Pulmonary sclerosing pneumocytoma mimicking lung cancer: Case report and review of the literature

Thorac Cancer. 2016 Jul;7(4):508-11. doi: 10.1111/1759-7714.12341. Epub 2016 Feb 25.

Authors

Affiliations

¹ Department of Internal Medicine Chonnam National University Medical School Gwanju Korea.
² Chonnam National University Medical School Gwangju Korea.
³ Department of Internal Medicine Chonnam National University Medical School Gwanju Korea; Lung and Esophageal Cancer Clinic Chonnam National University Hwasun Hospital Jeonnam Korea.
⁴ Department of Internal Medicine Chonnam National University Medical School Gwanju Korea; Department of Pathology Chonnam National University Medical School Gwangu Korea.
⁵ Lung and Esophageal Cancer Clinic Chonnam National University Hwasun Hospital Jeonnam Korea; Department of Thoracic and Cardiovascular Surgery Chonnam National University Hwasun Hospital Jeonnam Korea.

Abstract

Pulmonary sclerosing pneumocytoma (PSP) is a rare benign neoplasm that predominantly affects middle-aged Asian women.
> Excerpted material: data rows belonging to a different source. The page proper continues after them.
(** The least-squares slope of finite values against their index. *)
Definition slope (values : list Q) : Q :=
  let n := Qlen values in
  let sumX := (n * (n - 1) / 2)%Q in
  let sumY := Qsum values in
  let sumXY := sum_val_idx values in
  let sumXX := (n * (n - 1) * (2 * n - 1) / 6)%Q in
  ((n * sumXY - sumX * sumY) / (n * sumXX - sumX * sumX))%Q.

(** [calculateTrend]: one [NaN] among two or more values makes both sums,
    and the slope, [NaN]. *)
Definition calculateTrend (values : list number) : number :=
  if (List.length values <? 2)%nat then Num 0
  else
    match nums values with
    | Some qs => Num (slope qs)
    | None => NaN
    end.

(** The autocorrelation of finite values at a lag. *)
Definition autocorrelation (values : list Q) (lag : nat) : Q :=
  let mean := (Qsum values / Qlen values)%Q in
  let num :=
    Qsum (map (fun i =>
                 ((default 0%Q (values !! i) - mean)
                  * (default 0%Q (values !! (i + lag)%nat) - mean))%Q)
            (seq 0 (List.length values - lag))) in
  let den := Qsum (map (fun v => ((v - mean) * (v - mean))%Q) values) in
  if Qeq_bool den 0 then 0%Q else (num / den)%Q.

(** [calculateAutocorrelation]: with a [NaN] among the values the mean and
    both sums are [NaN], [den === 0] is false and the quotient is [NaN]. *)
Definition calculateAutocorrelation (values : list number) (lag : nat) : number :=
  if (List.length values <=? lag)%nat then Num 0
  else
    match nums values with
    | Some qs => Num (autocorrelation qs lag)
    | None => NaN
    end.

(** [values.length >= 12 && Math.abs(autocorrelation) > 0.3]; false for
    [NaN]. *)
Definition detectSeasonality (values : list number) : bool :=
  (12 <=? List.length values)%nat
  && match calculateAutocorrelation values 12 with
     | Num a => negb (Qle_bool (Qabs a) (3 # 10))
     | NaN => false
     end.

Definition THIRTY_DAYS : Z := 30 * 24 * 60 * 60 * 1000.

(** One iteration of the loop of [generateIntelligentForecast].  With no
    history [values[values.length - 1]] is undefined, and with a [NaN] as
    last value or as trend the base value is [NaN]: every number of the
    point is then [NaN]; the random draw is made all the same.  (A [NaN]
    among two or more values makes the trend [NaN], so the finite case is the
    one where all values are finite.) *)
Definition intelligentPoint (values : list number) (trend_ : number)
    (seasonality : bool) (i : nat) (w : World) : ForecastPoint * World :=
  let '(r, w1) := random w in
  let stamp := now w + Z.of_nat i * THIRTY_DAYS in
  match nums values, trend_ with
  | Some qs, Num slope_ =>
      match last qs with
      | None => (mkPoint stamp NaN NaN NaN, w1)
      | Some last_ =>
          let baseValue := (last_ + slope_ * inject_Z (Z.of_nat i))%Q in
          let seasonal :=
            if seasonality then
              (Math_sin (inject_Z (Z.of_nat i) * 2 * Math_PI / 12)
               * (Qsum qs / Qlen qs * (1 # 10)))%Q
            else 0%Q in
          let noise := ((r - (1 # 2)) * baseValue * (5 # 100))%Q in
          let v := (baseValue + seasonal + noise)%Q in
          (mkPoint stamp (Num v) (Num (v * (9 # 10))) (Num (v * (11 # 10))), w1)
      end
  | _, _ => (mkPoint stamp NaN NaN NaN, w1)
  end.

(** [horizon] is what the caller passes: [generateForecast] hands over the
    result of [getTimeHorizon]. *)
Definition generateIntelligentForecast (data : list DataRow) (horizon : found nat)
    (w : World) : RawForecast * World :=
  let values := map d_value data in
  let trend_ := calculateTrend values in
  let seasonality := detectSeasonality values in
  let '(fc, w1) :=
    for_range (intelligentPoint values trend_ seasonality) 0 (iterations horizon) w in
  (mkRawForecast (Some fc) None (Some trend_) (Some seasonality), w1).

(** **** The remote pipeline *)

Definition simulatedRemote (query : string) (n : nat) : outcome BQResponse :=
  Resolved simulatedResponse.

Definition queryRules : list ErrorService.ValidationRule :=
  [ ErrorService.mkRule "query" ErrorService.required
      "BigQuery query is required" None None None;
    ErrorService.mkRule "query" ErrorService.string_rule
      "Query must be a string" None (Some 10%Q) None ].

(** The operation handed to [withRetry]: 1.5 s pass, then the remote answers. *)
Definition remoteOperation (query : string) (w : World)
    : outcome BQResponse * World :=
  (remote query (calls w), sleep 1500 (tick_call w)).

Definition executeBigQueryAI (query : string) (s : Sys)
    : outcome BQResponse * Sys :=
  let validation :=
    ErrorService.validate {[ "query" := ErrorService.VString query ]} queryRules in
  let '(r, (es1, w1)) :=
    if ErrorService.isValid validation then
      ErrorService.withRetry (remoteOperation query)
        ("bigquery-" ++ substring 0 50 query) None (err s, world s)
    else
      (Rejected (AppErr (ErrorService.createError
         ("Query validation failed: "
          ++ String.concat ", " (map snd (ErrorService.errors validation)))
         "QUERY_VALIDATION_ERROR" MEDIUM VALIDATION
         (Some "BigQueryService") (Some "executeBigQueryAI") true)),
       (err s, world s)) in
  match r with
  | Resolved response => (Resolved response, mkSys (svc s) es1 w1)
  | Rejected error =>
      let appError :=
        ErrorService.createError
          ("BigQuery execution failed: " ++ exn_message error)
          "BIGQUERY_EXECUTION_ERROR" HIGH API
          (Some "BigQueryService") (Some "executeBigQueryAI") true in
      (Rejected (AppErr appError),
       mkSys (svc s) (ErrorService.handleError es1 (AppErr appError)) w1)
  end.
PSP is often asymptomatic and demonstrates a solitary pulmonary nodule on radiologic examination. We report a case of PSP initially misdiagnosed as lung cancer because of strong (18)F-fluorodeoxyglucose (FDG) uptake revealed by (18)F-FDG positron emission tomography-computed tomography scan. After surgery, pathology revealed that the tumor cells were immunopositive for epithelial membrane antigen and thyroid transcription factor-1. The patient has been followed up without complication or recurrence.

Keywords: Positron emission tomography; pulmonary sclerosing hemangioma; solitary pulmonary nodule.